Remembering 9/11: fifteen years later


Remembering 9/11: fifteen years later

Maria Glotfelter
Features Editor

Billows of smoke and flame pour from the World Trade Center’s towers after sustaining attacks from hijacked planes (Photo courtesy of Flickr).

It is hard to believe that there is now a generation who will have no first-hand recollection of what happened on September 11, 2001. The terrorist attacks that occurred on that day will be history lessons for them. Current Millersville students were likely in elementary school on 9/11 and perhaps only have a vague recollection of their parents watching, horrified, as the shocking news was displayed on TV. Others who were older at the time may have been inspired to join one of the military services.

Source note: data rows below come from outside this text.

(* ===== verification/Tkip.v ===== *)
(** TKIP: src/common/cmm_tkip.c (tkip_sbox .. TKIP_GTK_KEY_UNWRAP), on the
    RC4 engine, the checksum of WEP and the Michael MIC. *)

From S2P Require Import Prelude CipherKey Arc4 Wep AesTables Michael.

(** * Key mixing *)

Definition Tkip_Sbox_Lower : list Z :=
  [165; 132; 153; 141; 13; 189; 177; 84; 80; 3; 169; 125; 25; 98; 230; 154;
   69; 157; 64; 135; 21; 235; 201; 11; 236; 103; 253; 234; 191; 247; 150; 91;
   194; 28; 174; 106; 90; 65; 2; 79; 92; 244; 52; 8; 147; 115; 83; 63;
   12; 82; 101; 94; 40; 161; 15; 181; 9; 54; 155; 61; 38; 105; 205; 159;
   27; 158; 116; 46; 45; 178; 238; 251; 246; 77; 97; 206; 123; 62; 113; 151;
   245; 104; 0; 44; 96; 31; 200; 237; 190; 70; 217; 75; 222; 212; 232; 74;
   107; 42; 229; 22; 197; 215; 85; 148; 207; 16; 6; 129; 240; 68; 186; 227;
   243; 254; 192; 138; 173; 188; 72; 4; 223; 193; 117; 99; 48; 26; 14; 109;
   76; 20; 53; 47; 225; 162; 204; 57; 87; 242; 130; 71; 172; 231; 43; 149;
   160; 152; 209; 127; 102; 126; 171; 131; 202; 41; 211; 60; 121; 226; 29; 118;
   59; 86; 78; 30; 219; 10; 108; 228; 93; 110; 239; 166; 168; 164; 55; 139;
   50; 67; 89; 183; 140; 100; 210; 224; 180; 250; 7; 37; 175; 142; 233; 24;
   213; 136; 111; 114; 36; 241; 199; 81; 35; 124; 156; 33; 221; 220; 134; 133;
   144; 66; 196; 170; 216; 5; 1; 18; 163; 95; 249; 208; 145; 88; 39; 185;
   56; 19; 179; 51; 187; 112; 137; 167; 182; 34; 146; 32; 73; 255; 120; 122;
   143; 248; 128; 23; 218; 49; 198; 184; 195; 176; 119; 17; 203; 252; 214; 58].

Definition Tkip_Sbox_Upper : list Z :=
  [198; 248; 238; 246; 255; 214; 222; 145; 96; 2; 206; 86; 231; 181; 77; 236;
   143; 31; 137; 250; 239; 178; 142; 251; 65; 179; 95; 69; 35; 83; 228; 155;
   117; 225; 61; 76; 108; 126; 245; 131; 104; 81; 209; 249; 226; 171; 98; 42;
   8; 149; 70; 157; 48; 55; 10; 47; 14; 36; 27; 223; 205; 78; 127; 234;
   18; 29; 88; 52; 54; 220; 180; 91; 164; 118; 183; 125; 82; 221; 94; 19;
   166; 185; 0; 193; 64; 227; 121; 182; 212; 141; 103; 114; 148; 152; 176; 133;
   187; 197; 79; 237; 134; 154; 102; 17; 138; 233; 4; 254; 160; 120; 37; 75;
   162; 93; 128; 5; 63; 33; 112; 241; 99; 119; 175; 66; 32; 229; 253; 191;
   129; 24; 38; 195; 190; 53; 136; 46; 147; 85; 252; 122; 200; 186; 50; 230;
   192; 25; 158; 163; 68; 84; 59; 11; 140; 199; 107; 40; 167; 188; 22; 173;
   219; 100; 116; 20; 146; 12; 72; 184; 159; 189; 67; 196; 57; 49; 211; 242;
   213; 139; 110; 218; 1; 177; 156; 73; 216; 172; 243; 207; 202; 244; 71; 16;
   111; 240; 74; 92; 56; 87; 115; 151; 203; 161; 232; 62; 150; 97; 13; 15;
   224; 124; 113; 204; 144; 6; 247; 28; 194; 106; 174; 105; 23; 153; 58; 39;
   217; 235; 43; 34; 210; 169; 7; 51; 45; 60; 21; 201; 135; 170; 80; 165;
   3; 89; 9; 26; 101; 215; 132; 208; 130; 41; 90; 30; 123; 168; 109; 44].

No matter how old Americans were on that fateful day, they were profoundly impacted, and the event was forever engraved in the minds of the American people. On September 11, 2001, al-Qaeda members, an Islamic extremist network, hijacked four planes, crashing two into the World Trade Center towers and one into the Pentagon. Nearly 3,000 people were killed that day and even more were wounded and injured. The North Tower of the World Trade Center was the first to be attacked at 8:46am when American Flight 11 crashed. News reporters at the time were unsure if the crash was an attack or a terrible accident. However, barely thirty minutes later their questions were answered. United Flight 175 crashed into the South Tower of the World Trade Center, making it clear that this was not an accident.

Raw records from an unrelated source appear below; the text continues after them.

(** The AAD loop on the rest of the AAD. *)
Fixpoint aad_loop (fuel n : nat) (Block : list Z) (Block_Index : nat) (Block_MAC AAD : list Z)
    : option (nat * list Z) :=
  match AAD with
  | [] => Some (n, Block_MAC)
  | _ :: _ =>
      match fuel with
      | O => None
      | S fuel =>
          let Copy_Length := length AAD in
          let Copy_Length := if Nat.ltb 16 Copy_Length then 16%nat else Copy_Length in
          let Copy_Length := if Nat.ltb 16 (Copy_Length + Block_Index)
                             then (16 - Block_Index)%nat else Copy_Length in
          let Block := bwrite Block Block_Index (take Copy_Length AAD) in
          let Block_MAC := mac_block n Block Block_MAC in
          aad_loop fuel (S n) (zeros 16) 0 Block_MAC (drop Copy_Length AAD)
      end
  end.

Fixpoint payload_loop (fuel n : nat) (Block_MAC Payload : list Z) : option (nat * list Z) :=
  match Payload with
  | [] => Some (n, Block_MAC)
  | _ :: _ =>
      match fuel with
      | O => None
      | S fuel =>
          let Copy_Length := length Payload in
          let Copy_Length := if Nat.ltb 16 Copy_Length then 16%nat else Copy_Length in
          let Block := bwrite (zeros 16) 0 (take Copy_Length Payload) in
          payload_loop fuel (S n) (mac_block n Block Block_MAC) (drop Copy_Length Payload)
      end
  end.

(** The number of calls made so far and the bytes written to [MACText]. *)
Definition AES_CCM_MAC (n : nat) (Payload Nonce AAD : list Z) (MACLength : Z)
    : option (nat * list Z) :=
  let AADLength := Z.of_nat (length AAD) in
  let Block := ccm_first_block MACLength Nonce AADLength (Z.of_nat (length Payload)) in
  let Block_MAC := encrypt_call n Key KeyLength Block (zeros 16) in
  let '(Block, Block_Index) := ccm_aad_start AADLength in
  '(n, Block_MAC) ← aad_loop (length AAD) (S n) Block Block_Index Block_MAC AAD;
  '(n, Block_MAC) ← payload_loop (length Payload) n Block_MAC Payload;
  Some (n, take (Z.to_nat MACLength) Block_MAC).

(** * Encryption and decryption *)

Definition ccm_counter_block (Nonce : list Z) : list Z :=
  let NonceLength := Z.of_nat (length Nonce) in
  bwrite (aset (zeros 16) 0 (u8 (Z.lor 0 (15 - NonceLength - 1)))) 1 Nonce.

(** The counter loop, the same in both directions, on [len] bytes from [src]
    to [dst]. *)
Fixpoint ctr_loop (fuel n : nat) (Block_CTR Block_CTR_Cipher mem : list Z) (src dst len : nat)
    : option (nat * list Z) :=
  match len with
  | O => Some (n, mem)
  | S _ =>
      match fuel with
      | O => None
      | S fuel =>
          let Block_CTR := aset Block_CTR 15 (u8 (aget Block_CTR 15 + 1)) in
          let Block_CTR_Cipher := encrypt_call n Key KeyLength Block_CTR Block_CTR_Cipher in
          let Copy_Length := if Nat.ltb 16 len then 16%nat else len in
          let mem := xor_copy mem src dst (take Copy_Length Block_CTR_Cipher) in
          ctr_loop fuel (S n) Block_CTR Block_CTR_Cipher mem
            (src + Copy_Length) (dst + Copy_Length) (len - Copy_Length)
      end
  end.

Definition valid_mac_length (MACLength : Z) : bool :=
  (MACLength =? 4) || (MACLength =? 6) || (MACLength =? 8) || (MACLength =? 10)
  || (MACLength =? 12) || (MACLength =? 14) || (MACLength =? 16).

Definition valid_nonce_length (Nonce : list Z) : bool :=
  negb ((Z.of_nat (length Nonce) <? 7) || (13 <? Z.of_nat (length Nonce))).

(** The function value, the memory and [*CipherTextLength]. *)
Definition AES_CCM_Encrypt (n : nat) (junk mem : list Z) (PlainText : nat)
    (PlainTextLength : Z) (Nonce AAD : list Z) (MACLength : Z) (CipherText : nat)
    (CipherTextLength : Z) : option (Z * list Z * Z) :=
  if negb (KeyLength =? AES_KEY128_LENGTH) then Some (-1, mem, CipherTextLength)
  else if negb (valid_nonce_length Nonce) then Some (-2, mem, CipherTextLength)
  else if negb (valid_mac_length MACLength) then Some (-3, mem, CipherTextLength)
  else if CipherTextLength <? u32 (PlainTextLength + MACLength)
  then Some (-4, mem, CipherTextLength)
  else
    let len := Z.to_nat PlainTextLength in
    let Block_CTR := ccm_counter_block Nonce in
    '(n, Block_MAC) ← AES_CCM_MAC n (take len (drop PlainText mem)) Nonce AAD MACLength;
    let Block_CTR_Cipher := encrypt_call n Key KeyLength Block_CTR junk in
    let Block_MAC := xor_list Block_MAC (take (Z.to_nat MACLength) Block_CTR_Cipher) in
    '(n, mem) ← ctr_loop len (S n) Block_CTR Block_CTR_Cipher mem PlainText CipherText len;
    let mem := bwrite mem (CipherText + len) Block_MAC in
    Some (0, mem, u32 (PlainTextLength + MACLength)).

Definition AES_CCM_Decrypt (n : nat) (junk mem : list Z) (CipherText : nat)
    (CipherTextLength : Z) (Nonce AAD : list Z) (MACLength : Z) (PlainText : nat)
    (PlainTextLength : Z) : option (Z * list Z * Z) :=
  if negb (KeyLength =? AES_KEY128_LENGTH) then Some (-1, mem, PlainTextLength)
  else if negb (valid_nonce_length Nonce) then Some (-2, mem, PlainTextLength)
  else if negb (valid_mac_length MACLength) then Some (-3, mem, PlainTextLength)
  else if PlainTextLength <? u32 (CipherTextLength - MACLength)
  then Some (-4, mem, PlainTextLength)
  else
    let len := Z.to_nat (u32 (CipherTextLength - MACLength)) in
    let M := Z.to_nat MACLength in
    let Block_CTR := ccm_counter_block Nonce in
    let Block_CTR_Cipher := encrypt_call n Key KeyLength Block_CTR junk in
    let Block_MAC_From_Cipher :=
      xor_list (take M (drop (CipherText + len) mem)) (take M Block_CTR_Cipher) in
    '(n, mem) ← ctr_loop len (S n) Block_CTR Block_CTR_Cipher mem CipherText PlainText len;
    '(n, Block_MAC) ← AES_CCM_MAC n (take len (drop PlainText mem)) Nonce AAD MACLength;
    if decide (Block_MAC_From_Cipher = Block_MAC)
    then Some (0, mem, Z.of_nat len)
    else Some (-5, mem, Z.of_nat len).
End Ccm.

(** * The specification: SP 800-38C *)

Section Spec.
Context (E : list Z → list Z).

(** The blocks of a string, the last one filled up with zeros. *)
Definition blocks16 (l : list Z) : list (list Z) :=
  map (λ i, take 16 (drop (16 * i) l ++ zeros 16)) (seq 0 ((length l + 15) / 16)).

Definition cbc (X : list Z) (bs : list (list Z)) : list Z :=
  foldl (λ X b, E (xor_list b X)) X bs.

(** The first block B0: flags, nonce and the payload length in the q bytes
    the nonce leaves. *)
Definition ccm_B0 (MACLength : Z) (Nonce : list Z) (AADLength PayloadLength : Z) : list Z :=
  ((if 0 <? AADLength then 64 else 0) + 8 * ((MACLength - 2) / 2) + (14 - Z.of_nat (length Nonce)))
  :: Nonce ++ be_bytes (15 - length Nonce) PayloadLength.

Definition ccm_mac (MACLength : Z) (Nonce AAD Payload : list Z) : list Z :=
  let X := E (ccm_B0 MACLength Nonce (Z.of_nat (length AAD)) (Z.of_nat (length Payload))) in
  let X := match AAD with
           | [] => X
           | _ => cbc X (blocks16 (be_bytes 2 (Z.of_nat (length AAD)) ++ AAD))
           end in
  take (Z.to_nat MACLength) (cbc X (blocks16 Payload)).

(** The counter blocks: the last byte counts modulo 256. *)
Definition ctr_block (Nonce : list Z) (i : nat) : list Z :=
  (14 - Z.of_nat (length Nonce))
  :: Nonce ++ zeros (14 - length Nonce) ++ [u8 (Z.of_nat i)].

Definition ctr_stream (Nonce : list Z) (len : nat) : list Z :=
  take len (concat (map (λ i, E (ctr_block Nonce (S i))) (seq 0 ((len + 15) / 16)))).

Definition ccm_seal (MACLength : Z) (Nonce AAD Payload : list Z) : list Z :=
  xor_list Payload (ctr_stream Nonce (length Payload)) ++
  xor_list (ccm_mac MACLength Nonce AAD Payload)
    (take (Z.to_nat MACLength) (E (ctr_block Nonce 0))).
End Spec.

(** * Blocks *)

Lemma ceil16_step len :
  len ≠ O → ((len + 15) / 16)%nat = S ((len - 16 + 15) / 16).
Proof.
  intros Hlen. destruct (Nat.le_gt_cases len 16).
  - replace (len - 16 + 15)%nat with 15%nat by lia. change (15 / 16)%nat with O.
    symmetry. apply Nat.div_unique with (len - 1)%nat; lia.
  - replace (len + 15)%nat with (1 * 16 + (len - 16 + 15))%nat by lia.
    by rewrite Nat.div_add_l by lia.
Qed.

Lemma blocks16_cons l :
  l ≠ [] → blocks16 l = take 16 (l ++ zeros 16) :: blocks16 (drop 16 l).
Proof.
  intros Hl. unfold blocks16. rewrite length_drop.
  assert (Hlen : length l ≠ O) by (by destruct l).
  rewrite (ceil16_step (length l)) by lia.
  cbn [seq map]. rewrite Nat.mul_0_r, drop_0. f_equal.
  rewrite <- seq_shift, map_map. apply map_ext. intros i. rewrite drop_drop. do 3 f_equal. lia.
Qed.

Lemma state_pad l : bytes l → state_ok (take 16 (l ++ zeros 16)).
Proof.
  intros Hl. split; [rewrite length_take, length_app, length_zeros; lia|].
  auto with word.
Qed.

Lemma pad_bwrite l c :
  c = (if Nat.ltb 16 (length l) then 16%nat else length l) →
  bwrite (zeros 16) 0 (take c l) = take 16 (l ++ zeros 16).
Proof.
  intros ->. unfold bwrite. rewrite take_0. cbn [app].
  destruct (Nat.ltb_spec 16 (length l)).
  - rewrite length_take, Nat.min_l by lia. rewrite take_app_le by lia.
    change (drop (0 + 16) (zeros 16)) with (@nil Z). by rewrite app_nil_r.
  - rewrite (take_ge l) by lia. rewrite take_app_ge by lia. f_equal.
    unfold zeros. rewrite drop_replicate, take_replicate. f_equal. lia.
Qed.

Lemma xor_state a b : state_ok a → state_ok b → state_ok (xor_list a b).
Proof.
  intros [? ?] [? ?]. split; [rewrite length_xor_list; congruence|auto with word].
Qed.

Lemma state_zeros : state_ok (zeros 16).
Proof. split; [done|apply bytes_zeros]. Qed.

Lemma cbc_ok (E : list Z → list Z) bs : ∀ X,
  (∀ b, state_ok b → state_ok (E b)) → Forall state_ok bs → state_ok X → state_ok (cbc E X bs).
Proof.
  induction bs as [|b bs IH]; intros X HE Hb HX; [done|].
  apply Forall_cons in Hb as [Hb Hbs]. unfold cbc in *. simpl. apply IH; [done|done|].
  apply HE. by apply xor_state.
Qed.

Lemma blocks16_ok l : bytes l → Forall state_ok (blocks16 l).
Proof.
  intros Hl. unfold blocks16. apply Forall_forall.
  intros x Hx%list_elem_of_In%in_map_iff. destruct Hx as (i & <- & _).
  apply state_pad. by apply bytes_drop.
Qed.

(** * The loops, over a reliable cipher *)

Section Loops.
Context `{C : BlockCalls} (Key : list Z) (KeyLength : Z).
Context `{R : !ReliableCipher C Key KeyLength}.

Let E : list Z → list Z := @block_enc _ _ _ R.

Lemma enc_ok b : state_ok b → state_ok (E b).
Proof using R. apply block_enc_ok. Qed.

Lemma mac_block_spec n b X :
  state_ok b → state_ok X → mac_block Key KeyLength n b X = E (xor_list b X).
Proof using R. intros. unfold mac_block. apply encrypt_call_spec; [by apply xor_state|done]. Qed.

(** One turn of a loop. *)
Lemma payload_loop_turn fuel n X P :
  P ≠ [] →
  payload_loop Key KeyLength (S fuel) n X P =
    let c := if Nat.ltb 16 (length P) then 16%nat else length P in
    payload_loop Key KeyLength fuel (S n)
      (mac_block Key KeyLength n (bwrite (zeros 16) 0 (take c P)) X) (drop c P).
Proof. by destruct P. Qed.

In the burning towers, numerous were killed on impact, but the fate of those not immediately murdered was not much better. Some people were forced to jump from the towers as the flames licked closer at their heels, and these horrific moments are captured in picture, making the tragedies impossible to forget. Both towers of the World Trade Center eventually collapsed after receiving too much structural damage. Shortly after the South Tower was hit, American Flight 77 crashed into the Pentagon. The last plane, United Flight 93, was the only hijacked plane not to hit its target. The fourth and final plane, which passengers attempted to gain control over, crashed in a field in Shanksville, Pennsylvania. Following all these events, President George W. Bush gave a famous address to the nation. President Bush encouraged the American people and declared a war on terrorism, which was responsible for the atrocious attacks. He praised the heroic efforts of fire-fighters, citizens, and countless others who fought to save those inside of the burning buildings. Then the long rebuilding process began.

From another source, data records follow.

(** The number of blocks before the last one. *)
Definition cmac_front (len : nat) : nat := ((len - 1) / 16)%nat.

Definition cmac_spec (m : list Z) : list Z :=
  let n := cmac_front (length m) in
  let X := foldl (λ X i, E (xor_list (take 16 (drop (16 * i) m)) X)) (zeros 16) (seq 0 n) in
  E (xor_list (cmac_last (drop (16 * n) m)) X).
End CmacSpec.

(** * The sub-keys *)

Lemma be_bytes_be_word l : bytes l → be_bytes (length l) (be_word l) = l.
Proof.
  intros Hl. unfold be_bytes, be_word. rewrite <- (length_rev l) at 1.
  rewrite le_bytes_le_word by (by apply Forall_rev). apply rev_involutive.
Qed.

(** The bits of a big-endian string. *)
Lemma be_word_testbit x l i :
  bytes l → byte x → 0 ≤ i →
  Z.testbit (be_word (x :: l)) i =
    if i <? 8 * Z.of_nat (length l) then Z.testbit (be_word l) i
    else Z.testbit x (i - 8 * Z.of_nat (length l)).
Proof.
  intros Hl Hx Hi. rewrite be_word_cons, Z.lor_spec, Z.shiftl_spec by lia.
  destruct (Z.ltb_spec i (8 * Z.of_nat (length l))).
  - by rewrite (Z.testbit_neg_r x) by lia; rewrite orb_false_r.
  - by rewrite (in_range_testbit _ _ _ (be_word_range l Hl)) by lia.
Qed.

Lemma shift_left_ok l : bytes l → length (shift_left l) = length l ∧ bytes (shift_left l).
Proof.
  induction 1 as [|x l Hx Hl [IH1 IH2]]; [done|]. destruct l as [|y l].
  - split; [done|]. cbn. auto with word.
  - cbn [shift_left] in *. split; [cbn; by rewrite IH1|].
    apply Forall_cons_2; [|done]. apply in_range_lor; [done|apply u8_byte|].
    by destruct (negb _).
Qed.

Lemma top_bit y : byte y → (if negb (Z.land y 0x80 =? 0) then 1 else 0) = Z.b2z (Z.testbit y 7).
Proof.
  intros Hy. replace (Z.land y 0x80 =? 0) with (negb (Z.testbit y 7)); [by destruct (Z.testbit y 7)|].
  symmetry. destruct (Z.testbit y 7) eqn:E; simpl.
  - apply Z.eqb_neq. intros H. apply (f_equal (λ v, Z.testbit v 7)) in H.
    rewrite Z.land_spec, E in H. done.
  - apply Z.eqb_eq. apply Z.bits_inj'. intros i Hi. rewrite Z.land_spec, Z.bits_0.
    destruct (decide (i = 7)) as [->|Hne]; [by rewrite E|].
    change 0x80 with (2 ^ 7). rewrite Z.pow2_bits_false by lia. apply andb_false_r.
Qed.

(** The byte loop is a shift of the whole number. *)
Lemma shift_left_spec l :
  bytes l → l ≠ [] →
  be_word (shift_left l) = wrap (8 * Z.of_nat (length l)) (Z.shiftl (be_word l) 1).
Proof.
  induction 1 as [|x l Hx Hl IH]; [done|]. intros _. destruct l as [|y l].
  { cbn [shift_left length]. change (8 * Z.of_nat 1) with 8. unfold be_word. cbn.
    rewrite !Z.lor_0_r. done. }
  specialize (IH ltac:(done)). destruct (shift_left_ok _ Hl) as [S1 S2].
  apply Forall_cons in Hl as Hl'. destruct Hl' as [Hy _].
  set (r := y :: l) in *.
  assert (Hr : (0 < length r)%nat) by (unfold r; simpl; lia).
  replace (shift_left (x :: r)) with
    (Z.lor (u8 (Z.shiftl x 1)) (Z.b2z (Z.testbit y 7)) :: shift_left r)
    by (unfold r; cbn [shift_left]; by rewrite top_bit).
  assert (Hb2 : byte (Z.b2z (Z.testbit y 7))) by (by destruct (Z.testbit y 7)).
  apply Z.bits_inj'. intros i Hi.
  rewrite be_word_testbit by (done || by apply in_range_lor; [|apply u8_byte|]).
  rewrite wrap_spec, Z.shiftl_spec by lia. rewrite S1, IH.
  set (w := 8 * Z.of_nat (length r)).
  assert (Hw : 8 * Z.of_nat (length (x :: r)) = w + 8) by (unfold w; simpl; lia).
  rewrite Hw. destruct (Z.ltb_spec i w).
  - rewrite wrap_spec, Z.shiftl_spec by lia. fold w.
    rewrite !(proj2 (Z.ltb_lt _ _)) by lia. cbn [andb].
    destruct (decide (i = 0)) as [->|]; [by rewrite !Z.testbit_neg_r by lia|].
    rewrite (be_word_testbit x r) by (done || lia). fold w.
    by rewrite (proj2 (Z.ltb_lt (i - 1) w)) by lia.
  - rewrite Z.lor_spec, wrap_spec, Z.shiftl_spec by lia.
    destruct (Z.ltb_spec i (w + 8)).
    + rewrite (proj2 (Z.ltb_lt (i - w) 8)) by lia. cbn [andb].
      destruct (decide (i = w)) as [->|Hne].
      * rewrite Z.sub_diag. rewrite (Z.testbit_neg_r x) by lia. cbn [orb].
        rewrite (be_word_testbit x r) by (done || lia). fold w.
        rewrite (proj2 (Z.ltb_lt (w - 1) w)) by lia.
        unfold r. rewrite (be_word_testbit y l) by (done || (apply Forall_cons in Hl; tauto) || (unfold w in *; lia)).
        assert (E : w = 8 * Z.of_nat (length l) + 8) by (unfold w, r; simpl; lia).
        rewrite (proj2 (Z.ltb_ge _ _)) by lia. replace (w - 1 - _) with 7 by lia.
        by destruct (Z.testbit y 7).
      * rewrite (be_word_testbit x r) by (done || lia). fold w.
        rewrite (proj2 (Z.ltb_ge (i - 1) w)) by lia.
        replace (i - 1 - w) with (i - w - 1) by lia.
        rewrite (in_range_testbit 1 (Z.b2z _) (i - w)) by (lia || by destruct (Z.testbit y 7)).
        apply orb_false_r.
    + rewrite (proj2 (Z.ltb_ge (i - w) 8)) by lia. cbn [andb orb].
      apply (in_range_testbit 1); [by destruct (Z.testbit y 7)|lia].
Qed.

A number of people were wounded during the attacks and rescue attempts. According to Kevin McCoy, a USA TODAY writer, 21,000 people have filed claims for compensation for the injuries they sustained. The September 11th Victims Compensation Fund determined that 9,000 filers were eligible, and 6,000 of those 9,000 received compensation McCoy wrote. The damage caused by the terrorist attacks on 9/11 goes beyond the death toll. In a way, the rebuilding of the hearts of those impacted directly during 9/11 is an ongoing process. The 9/11 Memorial Museum was created to honor those who lost their lives during the events and to remember the events of that day. For some, the memories of 9/11 are relived every time the anniversary comes by, even though it has been fifteen long years since that day. Others may not relive experiences, but fuzzily recall parents or relatives making frantic phone calls to loved ones traveling or living in the state of New York. The younger generation will look at tragic videos on social media and share and post them in honor of the events they do not even remember. 9/11 will continue to have a profound impact on American culture and history.